### RECORDS PROVIDED:
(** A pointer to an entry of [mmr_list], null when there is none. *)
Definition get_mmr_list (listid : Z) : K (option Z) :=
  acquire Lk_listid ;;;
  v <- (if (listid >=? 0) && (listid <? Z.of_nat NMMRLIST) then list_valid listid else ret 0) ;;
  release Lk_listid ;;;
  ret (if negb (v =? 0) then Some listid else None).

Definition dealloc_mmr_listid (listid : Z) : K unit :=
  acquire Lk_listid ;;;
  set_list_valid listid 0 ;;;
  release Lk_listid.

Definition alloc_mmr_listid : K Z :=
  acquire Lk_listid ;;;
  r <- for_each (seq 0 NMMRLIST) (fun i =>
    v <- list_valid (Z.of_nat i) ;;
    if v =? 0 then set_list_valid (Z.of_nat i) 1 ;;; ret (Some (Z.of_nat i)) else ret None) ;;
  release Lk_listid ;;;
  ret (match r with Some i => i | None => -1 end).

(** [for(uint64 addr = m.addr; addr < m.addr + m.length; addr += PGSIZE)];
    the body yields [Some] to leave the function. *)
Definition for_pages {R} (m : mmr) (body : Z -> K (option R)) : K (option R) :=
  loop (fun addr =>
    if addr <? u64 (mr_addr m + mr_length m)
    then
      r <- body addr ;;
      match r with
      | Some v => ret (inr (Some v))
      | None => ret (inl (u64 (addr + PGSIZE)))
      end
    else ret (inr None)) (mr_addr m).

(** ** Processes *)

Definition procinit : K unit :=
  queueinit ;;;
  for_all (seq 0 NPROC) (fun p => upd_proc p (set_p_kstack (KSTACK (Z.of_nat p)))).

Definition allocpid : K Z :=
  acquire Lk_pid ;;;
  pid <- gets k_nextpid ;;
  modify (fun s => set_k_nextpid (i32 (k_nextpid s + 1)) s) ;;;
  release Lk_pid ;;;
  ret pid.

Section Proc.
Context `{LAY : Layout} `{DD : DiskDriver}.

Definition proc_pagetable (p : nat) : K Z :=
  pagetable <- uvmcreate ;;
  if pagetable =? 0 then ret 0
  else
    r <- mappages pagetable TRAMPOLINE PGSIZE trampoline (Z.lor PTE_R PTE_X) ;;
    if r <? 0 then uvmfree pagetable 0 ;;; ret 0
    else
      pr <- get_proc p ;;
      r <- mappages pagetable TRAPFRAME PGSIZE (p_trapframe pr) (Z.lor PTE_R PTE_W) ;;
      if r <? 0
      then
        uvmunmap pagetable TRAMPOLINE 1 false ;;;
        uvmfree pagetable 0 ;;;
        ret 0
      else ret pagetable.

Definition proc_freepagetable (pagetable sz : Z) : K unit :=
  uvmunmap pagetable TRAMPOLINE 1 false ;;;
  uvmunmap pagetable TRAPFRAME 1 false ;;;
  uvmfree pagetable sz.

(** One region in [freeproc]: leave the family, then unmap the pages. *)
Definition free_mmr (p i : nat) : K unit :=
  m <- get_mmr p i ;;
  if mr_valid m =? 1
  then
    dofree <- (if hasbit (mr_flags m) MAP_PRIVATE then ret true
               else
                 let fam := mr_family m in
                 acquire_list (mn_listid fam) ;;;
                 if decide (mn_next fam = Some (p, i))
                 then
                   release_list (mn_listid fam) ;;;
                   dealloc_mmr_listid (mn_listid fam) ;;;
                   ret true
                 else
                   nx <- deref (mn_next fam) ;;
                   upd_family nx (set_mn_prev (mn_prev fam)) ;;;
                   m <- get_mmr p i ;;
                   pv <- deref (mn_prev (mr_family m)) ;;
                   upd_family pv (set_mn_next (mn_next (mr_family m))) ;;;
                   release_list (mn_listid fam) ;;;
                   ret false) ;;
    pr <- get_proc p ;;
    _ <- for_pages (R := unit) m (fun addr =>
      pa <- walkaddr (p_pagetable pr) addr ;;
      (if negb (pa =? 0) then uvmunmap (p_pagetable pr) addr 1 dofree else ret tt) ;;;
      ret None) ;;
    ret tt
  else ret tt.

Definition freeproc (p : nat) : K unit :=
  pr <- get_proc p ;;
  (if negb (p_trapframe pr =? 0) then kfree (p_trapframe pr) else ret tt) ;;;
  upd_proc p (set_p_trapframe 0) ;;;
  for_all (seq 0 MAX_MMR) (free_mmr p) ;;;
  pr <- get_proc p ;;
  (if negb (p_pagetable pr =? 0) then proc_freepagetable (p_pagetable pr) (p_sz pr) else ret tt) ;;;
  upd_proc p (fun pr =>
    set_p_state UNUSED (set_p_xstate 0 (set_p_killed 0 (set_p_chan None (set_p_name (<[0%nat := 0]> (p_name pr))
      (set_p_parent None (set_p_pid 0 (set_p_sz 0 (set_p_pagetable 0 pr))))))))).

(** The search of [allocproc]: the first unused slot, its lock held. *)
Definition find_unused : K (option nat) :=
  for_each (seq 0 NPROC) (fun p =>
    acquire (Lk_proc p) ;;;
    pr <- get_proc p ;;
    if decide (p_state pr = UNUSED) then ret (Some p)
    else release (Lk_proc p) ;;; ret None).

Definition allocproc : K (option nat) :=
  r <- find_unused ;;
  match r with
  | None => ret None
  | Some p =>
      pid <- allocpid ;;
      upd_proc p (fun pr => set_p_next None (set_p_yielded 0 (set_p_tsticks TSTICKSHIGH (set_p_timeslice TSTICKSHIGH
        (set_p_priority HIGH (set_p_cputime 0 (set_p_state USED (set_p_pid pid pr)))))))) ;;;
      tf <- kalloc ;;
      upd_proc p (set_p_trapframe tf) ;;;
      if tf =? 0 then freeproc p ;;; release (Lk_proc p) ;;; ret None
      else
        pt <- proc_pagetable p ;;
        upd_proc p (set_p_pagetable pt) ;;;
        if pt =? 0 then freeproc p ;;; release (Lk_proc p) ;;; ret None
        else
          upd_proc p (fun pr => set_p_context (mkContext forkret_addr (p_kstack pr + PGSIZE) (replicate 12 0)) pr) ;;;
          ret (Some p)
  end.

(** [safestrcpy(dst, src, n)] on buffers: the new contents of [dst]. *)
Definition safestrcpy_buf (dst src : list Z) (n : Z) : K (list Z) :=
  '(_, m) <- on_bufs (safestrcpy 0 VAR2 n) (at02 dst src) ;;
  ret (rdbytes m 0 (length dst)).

### TRY IT:
Repeat the data word for word, starting at its first line and stopping after the line that contains "Definition alloc_mmr_listid : K".

### WRITTEN ANSWER:
(** A pointer to an entry of [mmr_list], null when there is none. *)
Definition get_mmr_list (listid : Z) : K (option Z) :=
  acquire Lk_listid ;;;
  v <- (if (listid >=? 0) && (listid <? Z.of_nat NMMRLIST) then list_valid listid else ret 0) ;;
  release Lk_listid ;;;
  ret (if negb (v =? 0) then Some listid else None).

Definition dealloc_mmr_listid (listid : Z) : K unit :=
  acquire Lk_listid ;;;
  set_list_valid listid 0 ;;;
  release Lk_listid.

Definition alloc_mmr_listid : K Z :=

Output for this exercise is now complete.